All4Nutra
Abstract
Mechanical properties of pharmaceutical materials, e.g., Young’s modulus (E), indentation hardness (H), and tensile strength (σ), play an important role in powder compaction process. However, few studies investigated the relationship among these parameters and consequence for tablet compression. Using microcrystalline cellulose, a plastic material, and dibasic calcium phosphate anhydrate, a brittle material, as well as their binary mixtures, we systematically examined the relationship among the three properties. It was found that Young’s modulus was proportional to indentation hardness (H/E ≈ 0.036) regardless of the composition and compaction pressure. For a given material, tensile strength was also proportional to E and H but the relationship varied with materials. Higher E and H were required to attain the same σ for a more brittle material.
Highlights
- A systematical investigation of the correlation among Young’s modulus, hardness, and tensile strength of compacts
- Materials spanning a wide range of mechanical properties were investigated.
- Young’s modulus is proportional to hardness regardless of the material.
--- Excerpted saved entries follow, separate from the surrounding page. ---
Section clear.
Context {P : Type} `{P2mOps P, !P2mLaws P} `{!Arch P, !ArchLaws P}.
Implicit Types d : domain P.

(** Access rights and contents after the body of [clear_xom_seal]'s loop. *)
Definition clear_post d (g : Z) (r : clear_step) d' : Prop :=
  d_pi d' = d_pi d /\ clear_rel d d' /\
  (forall g', g' <> g -> access_of d' g' = access_of d g') /\
  (forall mfn, mfn <> frame_of d g -> data_at d' mfn = data_at d mfn) /\
  match r with
  | ClearSkip => ~ sealed d g /\ data_at d' (frame_of d g) = data_at d (frame_of d g)
  | ClearExit rc => rc < 0 /\ data_at d' (frame_of d g) = data_at d (frame_of d g) /\
      d_p2m d' = d_p2m d
  | ClearDone rc => sealed d g /\ wiped d' g /\ rc <= 0 /\
      (access_of d' g = p2m_access_rwx \/ (rc < 0 /\ sealed d' g)) /\
      (P2mAtomic P -> rc < 0 -> sealed d' g)
  end.

Lemma sealed_mapped d g : sealed d g -> mapped d g.
Proof.
  unfold sealed, access_of, mapped, frame_of. destruct (get_entry _ _) as [[mfn t] a] eqn:He. cbn.
  intros -> ->. by apply get_entry_hole in He.
Qed.

Lemma access_set_frame d g a rc p' stale :
  access_set d g a rc p' -> same_frame d (set_p2m p' stale d).
Proof.
  intros (_ & Ho & Hg & _). split; try done. intros g'. cbn.
  destruct (decide (g' = g)) as [->|Hne]; [|by rewrite Ho]. destruct Hg as [->|[-> _]]; done.
Qed.

(** The page was wiped, and its access right was to be opened. *)
Lemma clear_done d g pg c w rc p' stale :
  sealed d g -> d_pages d !! frame_of d g = Some pg -> c = pg_count pg ->
  let d3 := set_pages (<[frame_of d g := Page nop_page c (pg_tcount pg) w]> (d_pages d)) d in
  access_set d3 g p2m_access_rwx rc p' -> clear_post d g (ClearDone rc) (set_p2m p' stale d3).
Proof.
  intros Hsg Hpg -> d3 Hset. pose proof (access_set_frame _ _ _ _ _ stale Hset) as Hsf.
  destruct Hset as (Hle & Hoth & Hrc & Hat). unfold clear_post.
  assert (pages_rel kept_or_wiped d (set_p2m p' stale d3)) as Hp.
  { eapply pages_rel_trans; [apply kept_or_wiped_trans| |apply pages_rel_same; [by left|done]].
    eapply pages_rel_insert; [by left|done|done|done|by right]. }
  assert (wiped (set_p2m p' stale d3) g) as Hw.
  { unfold wiped. rewrite (same_frame_of _ _ _ Hsf). eexists. cbn. by rewrite lookup_insert_eq. }
  assert (access_of (set_p2m p' stale d3) g = p2m_access_rwx \/ (rc < 0 /\ sealed (set_p2m p' stale d3) g)) as Hacc.
  { unfold sealed, access_of in *. cbn in *. destruct Hrc as [->|[-> Hu]]; [by left|right]. split; [|done].
    destruct (decide (rc = 0)) as [Hz|]; [|lia]. by destruct (Hu Hz (sealed_mapped d g Hsg)). }
  split_and!; [done| |..|done|done|done|done|].
  - split; [by etrans; [|exact Hsf]; split|exact Hp|]. intros g'. destruct (decide (g' = g)) as [->|Hne].
    + destruct Hacc as [?|[_ Hs]]; [by right|left]. unfold sealed in *. congruence.
    + left. unfold access_of. cbn. by rewrite Hoth.
  - intros g' Hne. unfold access_of. cbn. by rewrite Hoth.
  - intros mfn Hne. unfold data_at. cbn. by rewrite lookup_insert_ne.
  - intros Ha Hneg. unfold sealed, access_of. cbn. rewrite Hat; [exact Hsg|done|lia].
Qed.

(** The look-up of [atype] is exact where memory is behind the frame. *)
Lemma clear_page_spec d g a :
  (forall mfn pg, d_pages d !! mfn = Some pg -> page_wf pg) -> 0 < d_p2m_lock d ->
  (mapped d g -> a = access_of d g) -> wp (clear_page a g) (clear_post d g) d.
Proof.
  intros Hwf Hlock Ha. unfold clear_page.
  destruct (Z.eqb_spec a p2m_access_x) as [->|Hx]; simpl.
  2: { apply wp_ret. split_and!; [done|done|done|done| |done]. intros Hs. apply Hx. unfold sealed in Hs.
       rewrite <-Hs. apply Ha. by eapply sealed_mapped. }
  apply wp_bind, wp_get_page_from_gfn.
  { apply wp_ret. split_and!; [done|done|done|done| |done|done]. unfold EINVAL. lia. }
  intros pg Hmap Hpg. assert (sealed d g) as Hsg by (symmetry; by apply Ha).
  destruct (Hwf _ _ Hpg) as (? & ? & ?). set (d1 := set_pages _ d).
  apply wp_bind. eapply wp_mono.
  { apply (get_page_type_ok d1 (frame_of d g) (ref1 pg)); [apply lookup_insert_eq|].
    split_and!; simpl; [done|lia|done]. }
  intros [] d2; simpl.
  2: { intros ->. apply wp_bind, wp_put_page; [done|eauto|]. apply wp_ret.
       split_and!; [done|done|done|done| |done|done]. unfold EPERM. lia. }
  intros [w ->]. unfold d1. clear d1.
  apply wp_bind. eapply wp_with_page; [apply lookup_insert_eq|done|].
  rewrite !d_pages_set, !set_pages_set, insert_insert_eq. cbn [pg_count pg_tcount pg_writable pg_data].
  apply wp_bind. eapply wp_mono.
  { eapply put_page_and_type_ok; [apply lookup_insert_eq|simpl; lia|simpl; done]. }
  intros [] d3 ->. rewrite ?d_pages_set, ?set_pages_set, ?insert_insert_eq.
  apply wp_bind. eapply wp_mono; [apply set_mem_access_ok; done|].
  intros rc d4 (p' & stale & -> & Hset). apply wp_ret. eapply clear_done; [done..|lia|done].
Qed.

Lemma drop_page_infos_spec d m g :
  PI (d_pi d) m ->
  wp (drop_page_infos g)
     (fun _ d' => exists s', d' = set_pi s' d /\ PI s' (fun sel => delete g (m sel))) d.
Proof.
  intros HPI. unfold drop_page_infos. apply wp_bind, wp_on_pi.
  eapply wp_mono; [by eapply drop_page_info_spec|]. intros [] s1 H1. apply wp_on_pi.
  eapply wp_mono; [by eapply drop_page_info_spec|]. intros [] s2 H2. exists s2. split; [done|].
  eapply PI_ext; [|exact H2]. by intros [].
Qed.
End clear.

(** ** Sub-page writes *)

(** The page and the lock word after a list of writes. *)
Definition apply_infos (l : list xom_subpage_write_info) (page : list Z) : list Z :=
  fold_left (fun page w => splice (Z.to_nat (target_subpage w * SUBPAGE_SIZE)) (data w) page) l page.
Definition lock_infos (l : list xom_subpage_write_info) (lock : Z) : Z :=
  fold_left (fun lock w => u32 (Z.lor lock (subpage_bit (target_subpage w)))) l lock.

(** Sub-page [j] of a page. *)
Definition subpage (j : Z) (page : list Z) : list Z :=
  take (Z.to_nat SUBPAGE_SIZE) (drop (Z.to_nat (j * SUBPAGE_SIZE)) page).

Definition info_wf (w : xom_subpage_write_info) : Prop :=
  0 <= target_subpage w < PAGE_SIZE / SUBPAGE_SIZE /\ length (data w) = Z.to_nat SUBPAGE_SIZE.

Lemma subpage_bounds j : 0 <= j < PAGE_SIZE / SUBPAGE_SIZE ->
  (Z.to_nat (j * SUBPAGE_SIZE) + Z.to_nat SUBPAGE_SIZE <= Z.to_nat PAGE_SIZE)%nat.
Proof. change (PAGE_SIZE / SUBPAGE_SIZE) with 32. change SUBPAGE_SIZE with 128. change PAGE_SIZE with 4096. lia. Qed.

Lemma subpage_splice_eq j src page :
  0 <= j < PAGE_SIZE / SUBPAGE_SIZE -> length src = Z.to_nat SUBPAGE_SIZE ->
  length page = Z.to_nat PAGE_SIZE ->
  subpage j (splice (Z.to_nat (j * SUBPAGE_SIZE)) src page) = src.
Proof.
  intros Hj Hs Hp. pose proof (subpage_bounds j Hj). unfold subpage, splice.
  rewrite drop_app_length' by (rewrite length_take; lia).
  by rewrite take_app_length'.
Qed.

Lemma subpage_splice_ne j j' src page :
  0 <= j < PAGE_SIZE / SUBPAGE_SIZE -> 0 <= j' < PAGE_SIZE / SUBPAGE_SIZE -> j <> j' ->
  length src = Z.to_nat SUBPAGE_SIZE -> length page = Z.to_nat PAGE_SIZE ->
  subpage j (splice (Z.to_nat (j' * SUBPAGE_SIZE)) src page) = subpage j page.
Proof.
  intros Hj Hj' Hne Hs Hp. apply list_eq. intros i. unfold subpage, splice.
  change (PAGE_SIZE / SUBPAGE_SIZE) with 32 in *. change SUBPAGE_SIZE with 128 in *.
  change PAGE_SIZE with 4096 in *.
  destruct (decide (i < Z.to_nat 128)%nat); [|rewrite !lookup_take_ge by lia; done].
  rewrite !lookup_take_lt, !lookup_drop by lia.
  destruct (decide (j < j')).
  - rewrite lookup_app_l by (rewrite length_take; lia). by rewrite lookup_take_lt by lia.
  - rewrite lookup_app_r by (rewrite length_take; lia).
    rewrite lookup_app_r by (rewrite length_take, Hs; lia).
    rewrite lookup_drop, length_take, Hs. f_equal. lia.
Qed.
- More brittle materials require higher Young’s modulus and hardness to attain the same tensile strength.
Conclusions
All three mechanical properties, E, H, and σt, increased exponentially with decreasing porosity for all materials. However, the mechanical strength of more brittle DCPA was more sensitive to changing porosity and exhibited a higher mechanical strength at zero porosity. Because of the interplay between bonding area and intrinsic mechanical strength, the compact
mechanical strength vs. compaction pressure curves between a given pair of materials crossed at a certain pressure. Consequently, more plastic MCC formed compacts that were mechanically stronger at low compaction pressures, but mechanically weaker at higher pressures. In addition, E and H were proportional to each other regardless of the material composition. It is, therefore, possible to infer one from the other. At a given E or H, the σt of a more plastic material is higher.